» **What you should do**
Nothing may differ between your reply and the listing that follows.

» **Records provided**

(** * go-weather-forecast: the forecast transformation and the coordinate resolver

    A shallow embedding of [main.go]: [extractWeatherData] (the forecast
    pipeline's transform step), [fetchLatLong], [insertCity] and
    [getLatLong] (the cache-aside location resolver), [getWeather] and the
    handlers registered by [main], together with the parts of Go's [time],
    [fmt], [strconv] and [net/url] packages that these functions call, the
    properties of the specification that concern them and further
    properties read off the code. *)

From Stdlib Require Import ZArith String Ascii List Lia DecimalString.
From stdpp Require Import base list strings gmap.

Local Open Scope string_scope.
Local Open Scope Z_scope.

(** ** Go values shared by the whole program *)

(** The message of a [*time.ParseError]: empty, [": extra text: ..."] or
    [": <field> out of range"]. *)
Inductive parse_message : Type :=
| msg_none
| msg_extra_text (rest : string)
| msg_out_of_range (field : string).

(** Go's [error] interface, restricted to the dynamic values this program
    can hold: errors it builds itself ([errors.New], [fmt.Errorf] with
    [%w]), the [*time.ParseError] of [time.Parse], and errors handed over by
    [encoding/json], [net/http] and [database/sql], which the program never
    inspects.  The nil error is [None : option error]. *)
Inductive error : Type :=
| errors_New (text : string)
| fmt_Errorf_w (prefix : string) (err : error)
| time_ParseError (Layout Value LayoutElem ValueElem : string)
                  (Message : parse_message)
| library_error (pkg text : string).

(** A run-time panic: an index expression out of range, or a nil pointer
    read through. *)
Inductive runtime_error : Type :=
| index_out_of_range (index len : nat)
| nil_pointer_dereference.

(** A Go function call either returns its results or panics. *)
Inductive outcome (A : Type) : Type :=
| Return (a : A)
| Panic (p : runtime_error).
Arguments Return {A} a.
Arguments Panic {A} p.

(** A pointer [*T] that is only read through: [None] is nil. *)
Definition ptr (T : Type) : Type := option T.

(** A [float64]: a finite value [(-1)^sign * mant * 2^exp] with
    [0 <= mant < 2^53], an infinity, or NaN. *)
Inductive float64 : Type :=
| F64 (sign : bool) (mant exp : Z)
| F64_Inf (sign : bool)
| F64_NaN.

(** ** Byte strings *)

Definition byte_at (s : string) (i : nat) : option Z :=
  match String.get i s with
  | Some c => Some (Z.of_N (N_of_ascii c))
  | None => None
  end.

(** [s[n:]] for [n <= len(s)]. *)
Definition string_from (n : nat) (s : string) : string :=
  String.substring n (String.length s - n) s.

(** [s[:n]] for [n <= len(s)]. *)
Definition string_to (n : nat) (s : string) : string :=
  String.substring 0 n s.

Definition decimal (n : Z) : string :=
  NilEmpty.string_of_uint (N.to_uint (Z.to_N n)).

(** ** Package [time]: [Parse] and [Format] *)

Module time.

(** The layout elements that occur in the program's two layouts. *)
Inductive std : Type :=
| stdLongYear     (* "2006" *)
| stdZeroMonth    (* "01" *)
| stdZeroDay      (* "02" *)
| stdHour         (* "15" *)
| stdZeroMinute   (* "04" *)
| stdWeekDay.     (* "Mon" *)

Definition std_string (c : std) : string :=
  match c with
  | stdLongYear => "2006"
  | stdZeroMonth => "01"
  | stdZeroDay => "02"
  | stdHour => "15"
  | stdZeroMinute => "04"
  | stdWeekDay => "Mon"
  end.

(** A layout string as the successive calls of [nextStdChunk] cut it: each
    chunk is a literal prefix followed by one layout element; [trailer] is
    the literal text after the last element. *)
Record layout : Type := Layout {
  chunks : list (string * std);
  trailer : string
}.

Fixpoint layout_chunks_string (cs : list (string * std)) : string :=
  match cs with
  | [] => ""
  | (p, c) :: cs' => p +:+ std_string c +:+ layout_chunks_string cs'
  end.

» **Result**
(** * go-weather-forecast: the forecast transformation and the coordinate resolver

    A shallow embedding of [main.go]: [extractWeatherData] (the forecast
    pipeline's transform step), [fetchLatLong], [insertCity] and
    [getLatLong] (the cache-aside location resolver), [getWeather] and the
    handlers registered by [main], together with the parts of Go's [time],
    [fmt], [strconv] and [net/url] packages that these functions call, the
    properties of the specification that concern them and further
    properties read off the code. *)

From Stdlib Require Import ZArith String Ascii List Lia DecimalString.
From stdpp Require Import base list strings gmap.

Local Open Scope string_scope.
Local Open Scope Z_scope.

(** ** Go values shared by the whole program *)

(** The message of a [*time.ParseError]: empty, [": extra text: ..."] or
    [": <field> out of range"]. *)
Inductive parse_message : Type :=
| msg_none
| msg_extra_text (rest : string)
| msg_out_of_range (field : string).

(** Go's [error] interface, restricted to the dynamic values this program
    can hold: errors it builds itself ([errors.New], [fmt.Errorf] with
    [%w]), the [*time.ParseError] of [time.Parse], and errors handed over by
    [encoding/json], [net/http] and [database/sql], which the program never
    inspects.  The nil error is [None : option error]. *)
Inductive error : Type :=
| errors_New (text : string)
| fmt_Errorf_w (prefix : string) (err : error)
| time_ParseError (Layout Value LayoutElem ValueElem : string)
                  (Message : parse_message)
| library_error (pkg text : string).

(** A run-time panic: an index expression out of range, or a nil pointer
    read through. *)
Inductive runtime_error : Type :=
| index_out_of_range (index len : nat)
| nil_pointer_dereference.

(** A Go function call either returns its results or panics. *)
Inductive outcome (A : Type) : Type :=
| Return (a : A)
| Panic (p : runtime_error).
Arguments Return {A} a.
Arguments Panic {A} p.

(** A pointer [*T] that is only read through: [None] is nil. *)
Definition ptr (T : Type) : Type := option T.

(** A [float64]: a finite value [(-1)^sign * mant * 2^exp] with
    [0 <= mant < 2^53], an infinity, or NaN. *)
Inductive float64 : Type :=
| F64 (sign : bool) (mant exp : Z)
| F64_Inf (sign : bool)
| F64_NaN.

(** ** Byte strings *)

Definition byte_at (s : string) (i : nat) : option Z :=
  match String.get i s with
  | Some c => Some (Z.of_N (N_of_ascii c))
  | None => None
  end.

(** [s[n:]] for [n <= len(s)]. *)
Definition string_from (n : nat) (s : string) : string :=
  String.substring n (String.length s - n) s.

(** [s[:n]] for [n <= len(s)]. *)
Definition string_to (n : nat) (s : string) : string :=
  String.substring 0 n s.

Definition decimal (n : Z) : string :=
  NilEmpty.string_of_uint (N.to_uint (Z.to_N n)).

(** ** Package [time]: [Parse] and [Format] *)

Module time.

(** The layout elements that occur in the program's two layouts. *)
Inductive std : Type :=
| stdLongYear     (* "2006" *)
| stdZeroMonth    (* "01" *)
| stdZeroDay      (* "02" *)
| stdHour         (* "15" *)
| stdZeroMinute   (* "04" *)
| stdWeekDay.     (* "Mon" *)

Definition std_string (c : std) : string :=
  match c with
  | stdLongYear => "2006"
  | stdZeroMonth => "01"
  | stdZeroDay => "02"
  | stdHour => "15"
  | stdZeroMinute => "04"
  | stdWeekDay => "Mon"
  end.

(** A layout string as the successive calls of [nextStdChunk] cut it: each
    chunk is a literal prefix followed by one layout element; [trailer] is
    the literal text after the last element. *)
Record layout : Type := Layout {
  chunks : list (string * std);
  trailer : string
}.

Fixpoint layout_chunks_string (cs : list (string * std)) : string :=
  match cs with
  | [] => ""
  | (p, c) :: cs' => p +:+ std_string c +:+ layout_chunks_string cs'
  end.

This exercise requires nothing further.